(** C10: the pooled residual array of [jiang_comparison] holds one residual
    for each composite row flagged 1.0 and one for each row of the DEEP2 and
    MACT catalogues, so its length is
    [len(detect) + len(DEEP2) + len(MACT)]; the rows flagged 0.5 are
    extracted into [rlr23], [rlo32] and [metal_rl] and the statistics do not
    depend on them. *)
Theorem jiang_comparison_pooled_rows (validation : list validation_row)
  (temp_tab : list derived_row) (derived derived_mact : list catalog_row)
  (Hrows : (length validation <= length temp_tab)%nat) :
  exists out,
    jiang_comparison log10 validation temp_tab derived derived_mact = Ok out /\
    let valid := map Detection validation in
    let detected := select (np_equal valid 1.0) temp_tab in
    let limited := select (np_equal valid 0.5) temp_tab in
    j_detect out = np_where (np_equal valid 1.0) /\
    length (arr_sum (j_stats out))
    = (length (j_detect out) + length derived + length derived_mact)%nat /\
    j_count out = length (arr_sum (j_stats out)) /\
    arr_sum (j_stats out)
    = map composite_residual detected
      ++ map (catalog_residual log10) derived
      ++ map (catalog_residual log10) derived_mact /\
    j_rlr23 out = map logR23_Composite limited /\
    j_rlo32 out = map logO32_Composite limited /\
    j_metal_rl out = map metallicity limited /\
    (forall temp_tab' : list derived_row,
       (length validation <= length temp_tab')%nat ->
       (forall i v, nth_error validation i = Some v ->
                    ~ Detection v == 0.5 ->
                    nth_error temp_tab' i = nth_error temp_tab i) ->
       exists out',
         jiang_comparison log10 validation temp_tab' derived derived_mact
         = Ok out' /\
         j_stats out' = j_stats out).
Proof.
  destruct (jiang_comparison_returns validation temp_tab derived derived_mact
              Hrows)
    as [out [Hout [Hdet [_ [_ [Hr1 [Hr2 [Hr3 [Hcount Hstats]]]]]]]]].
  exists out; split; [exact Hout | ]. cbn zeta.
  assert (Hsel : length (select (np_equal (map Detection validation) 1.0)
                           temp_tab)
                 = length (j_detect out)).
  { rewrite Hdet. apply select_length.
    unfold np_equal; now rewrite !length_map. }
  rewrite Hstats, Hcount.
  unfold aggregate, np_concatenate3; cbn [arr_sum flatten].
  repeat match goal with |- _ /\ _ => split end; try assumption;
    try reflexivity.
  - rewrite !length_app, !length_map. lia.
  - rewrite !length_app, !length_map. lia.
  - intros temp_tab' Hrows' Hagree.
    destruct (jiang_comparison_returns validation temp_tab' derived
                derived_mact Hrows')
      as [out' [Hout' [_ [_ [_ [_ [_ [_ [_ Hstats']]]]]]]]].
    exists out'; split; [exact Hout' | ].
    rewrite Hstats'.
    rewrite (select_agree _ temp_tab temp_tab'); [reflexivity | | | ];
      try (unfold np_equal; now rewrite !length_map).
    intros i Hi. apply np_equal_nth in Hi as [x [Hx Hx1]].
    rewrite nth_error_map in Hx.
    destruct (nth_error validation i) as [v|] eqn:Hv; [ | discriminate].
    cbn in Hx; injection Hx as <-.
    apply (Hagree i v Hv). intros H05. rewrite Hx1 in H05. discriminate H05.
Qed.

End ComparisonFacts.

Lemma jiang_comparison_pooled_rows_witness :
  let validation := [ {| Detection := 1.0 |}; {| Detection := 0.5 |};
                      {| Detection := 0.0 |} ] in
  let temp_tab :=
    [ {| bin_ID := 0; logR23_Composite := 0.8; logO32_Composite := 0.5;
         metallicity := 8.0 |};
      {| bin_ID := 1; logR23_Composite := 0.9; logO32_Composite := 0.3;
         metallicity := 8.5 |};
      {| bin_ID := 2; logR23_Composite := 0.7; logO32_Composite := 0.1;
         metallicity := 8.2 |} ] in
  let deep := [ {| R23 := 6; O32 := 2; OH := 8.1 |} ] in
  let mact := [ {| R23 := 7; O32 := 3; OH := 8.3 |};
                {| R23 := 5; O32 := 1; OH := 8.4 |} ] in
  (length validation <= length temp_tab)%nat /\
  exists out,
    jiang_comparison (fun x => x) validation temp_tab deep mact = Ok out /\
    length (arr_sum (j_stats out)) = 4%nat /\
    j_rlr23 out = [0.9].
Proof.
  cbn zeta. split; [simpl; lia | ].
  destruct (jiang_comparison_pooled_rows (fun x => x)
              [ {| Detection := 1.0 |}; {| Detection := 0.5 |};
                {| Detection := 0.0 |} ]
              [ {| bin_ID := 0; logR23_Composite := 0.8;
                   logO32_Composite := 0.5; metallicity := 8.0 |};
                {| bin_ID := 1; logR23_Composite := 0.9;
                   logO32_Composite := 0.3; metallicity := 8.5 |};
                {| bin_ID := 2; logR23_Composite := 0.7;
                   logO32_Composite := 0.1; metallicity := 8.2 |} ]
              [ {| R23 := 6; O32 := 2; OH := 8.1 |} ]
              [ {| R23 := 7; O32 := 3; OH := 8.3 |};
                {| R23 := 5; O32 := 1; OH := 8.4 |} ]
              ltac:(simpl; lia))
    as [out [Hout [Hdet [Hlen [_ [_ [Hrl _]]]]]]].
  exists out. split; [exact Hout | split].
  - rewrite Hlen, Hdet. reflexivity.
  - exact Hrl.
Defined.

◇ ◇ ◇ ◇ ◇

From the records above, extract every entry exactly as given.

(** C10: the pooled residual array of [jiang_comparison] holds one residual
    for each composite row flagged 1.0 and one for each row of the DEEP2 and
    MACT catalogues, so its length is
    [len(detect) + len(DEEP2) + len(MACT)]; the rows flagged 0.5 are
    extracted into [rlr23], [rlo32] and [metal_rl] and the statistics do not
    depend on them. *)
Theorem jiang_comparison_pooled_rows (validation : list validation_row)
  (temp_tab : list derived_row) (derived derived_mact : list catalog_row)
  (Hrows : (length validation <= length temp_tab)%nat) :
  exists out,
    jiang_comparison log10 validation temp_tab derived derived_mact = Ok out /\
    let valid := map Detection validation in
    let detected := select (np_equal valid 1.0) temp_tab in
    let limited := select (np_equal valid 0.5) temp_tab in
    j_detect out = np_where (np_equal valid 1.0) /\
    length (arr_sum (j_stats out))
    = (length (j_detect out) + length derived + length derived_mact)%nat /\
    j_count out = length (arr_sum (j_stats out)) /\
    arr_sum (j_stats out)
    = map composite_residual detected
      ++ map (catalog_residual log10) derived
      ++ map (catalog_residual log10) derived_mact /\
    j_rlr23 out = map logR23_Composite limited /\
    j_rlo32 out = map logO32_Composite limited /\
    j_metal_rl out = map metallicity limited /\
    (forall temp_tab' : list derived_row,
       (length validation <= length temp_tab')%nat ->
       (forall i v, nth_error validation i = Some v ->
                    ~ Detection v == 0.5 ->
                    nth_error temp_tab' i = nth_error temp_tab i) ->
       exists out',
         jiang_comparison log10 validation temp_tab' derived derived_mact
         = Ok out' /\
         j_stats out' = j_stats out).
Proof.
  destruct (jiang_comparison_returns validation temp_tab derived derived_mact
              Hrows)
    as [out [Hout [Hdet [_ [_ [Hr1 [Hr2 [Hr3 [Hcount Hstats]]]]]]]]].
  exists out; split; [exact Hout | ]. cbn zeta.
  assert (Hsel : length (select (np_equal (map Detection validation) 1.0)
                           temp_tab)
                 = length (j_detect out)).
  { rewrite Hdet. apply select_length.
    unfold np_equal; now rewrite !length_map. }
  rewrite Hstats, Hcount.
  unfold aggregate, np_concatenate3; cbn [arr_sum flatten].
  repeat match goal with |- _ /\ _ => split end; try assumption;
    try reflexivity.
  - rewrite !length_app, !length_map. lia.
  - rewrite !length_app, !length_map. lia.
  - intros temp_tab' Hrows' Hagree.
    destruct (jiang_comparison_returns validation temp_tab' derived
                derived_mact Hrows')
      as [out' [Hout' [_ [_ [_ [_ [_ [_ [_ Hstats']]]]]]]]].
    exists out'; split; [exact Hout' | ].
    rewrite Hstats'.
    rewrite (select_agree _ temp_tab temp_tab'); [reflexivity | | | ];
      try (unfold np_equal; now rewrite !length_map).
    intros i Hi. apply np_equal_nth in Hi as [x [Hx Hx1]].
    rewrite nth_error_map in Hx.
    destruct (nth_error validation i) as [v|] eqn:Hv; [ | discriminate].
    cbn in Hx; injection Hx as <-.
    apply (Hagree i v Hv). intros H05. rewrite Hx1 in H05. discriminate H05.
Qed.

End ComparisonFacts.

Lemma jiang_comparison_pooled_rows_witness :
  let validation := [ {| Detection := 1.0 |}; {| Detection := 0.5 |};
                      {| Detection := 0.0 |} ] in
  let temp_tab :=
    [ {| bin_ID := 0; logR23_Composite := 0.8; logO32_Composite := 0.5;
         metallicity := 8.0 |};
      {| bin_ID := 1; logR23_Composite := 0.9; logO32_Composite := 0.3;
         metallicity := 8.5 |};
      {| bin_ID := 2; logR23_Composite := 0.7; logO32_Composite := 0.1;
         metallicity := 8.2 |} ] in
  let deep := [ {| R23 := 6; O32 := 2; OH := 8.1 |} ] in
  let mact := [ {| R23 := 7; O32 := 3; OH := 8.3 |};
                {| R23 := 5; O32 := 1; OH := 8.4 |} ] in
  (length validation <= length temp_tab)%nat /\
  exists out,
    jiang_comparison (fun x => x) validation temp_tab deep mact = Ok out /\
    length (arr_sum (j_stats out)) = 4%nat /\
    j_rlr23 out = [0.9].
Proof.
  cbn zeta. split; [simpl; lia | ].
  destruct (jiang_comparison_pooled_rows (fun x => x)
              [ {| Detection := 1.0 |}; {| Detection := 0.5 |};
                {| Detection := 0.0 |} ]
              [ {| bin_ID := 0; logR23_Composite := 0.8;
                   logO32_Composite := 0.5; metallicity := 8.0 |};
                {| bin_ID := 1; logR23_Composite := 0.9;
                   logO32_Composite := 0.3; metallicity := 8.5 |};
                {| bin_ID := 2; logR23_Composite := 0.7;
                   logO32_Composite := 0.1; metallicity := 8.2 |} ]
              [ {| R23 := 6; O32 := 2; OH := 8.1 |} ]
              [ {| R23 := 7; O32 := 3; OH := 8.3 |};
                {| R23 := 5; O32 := 1; OH := 8.4 |} ]
              ltac:(simpl; lia))
    as [out [Hout [Hdet [Hlen [_ [_ [Hrl _]]]]]]].
  exists out. split; [exact Hout | split].
  - rewrite Hlen, Hdet. reflexivity.
  - exact Hrl.
Defined.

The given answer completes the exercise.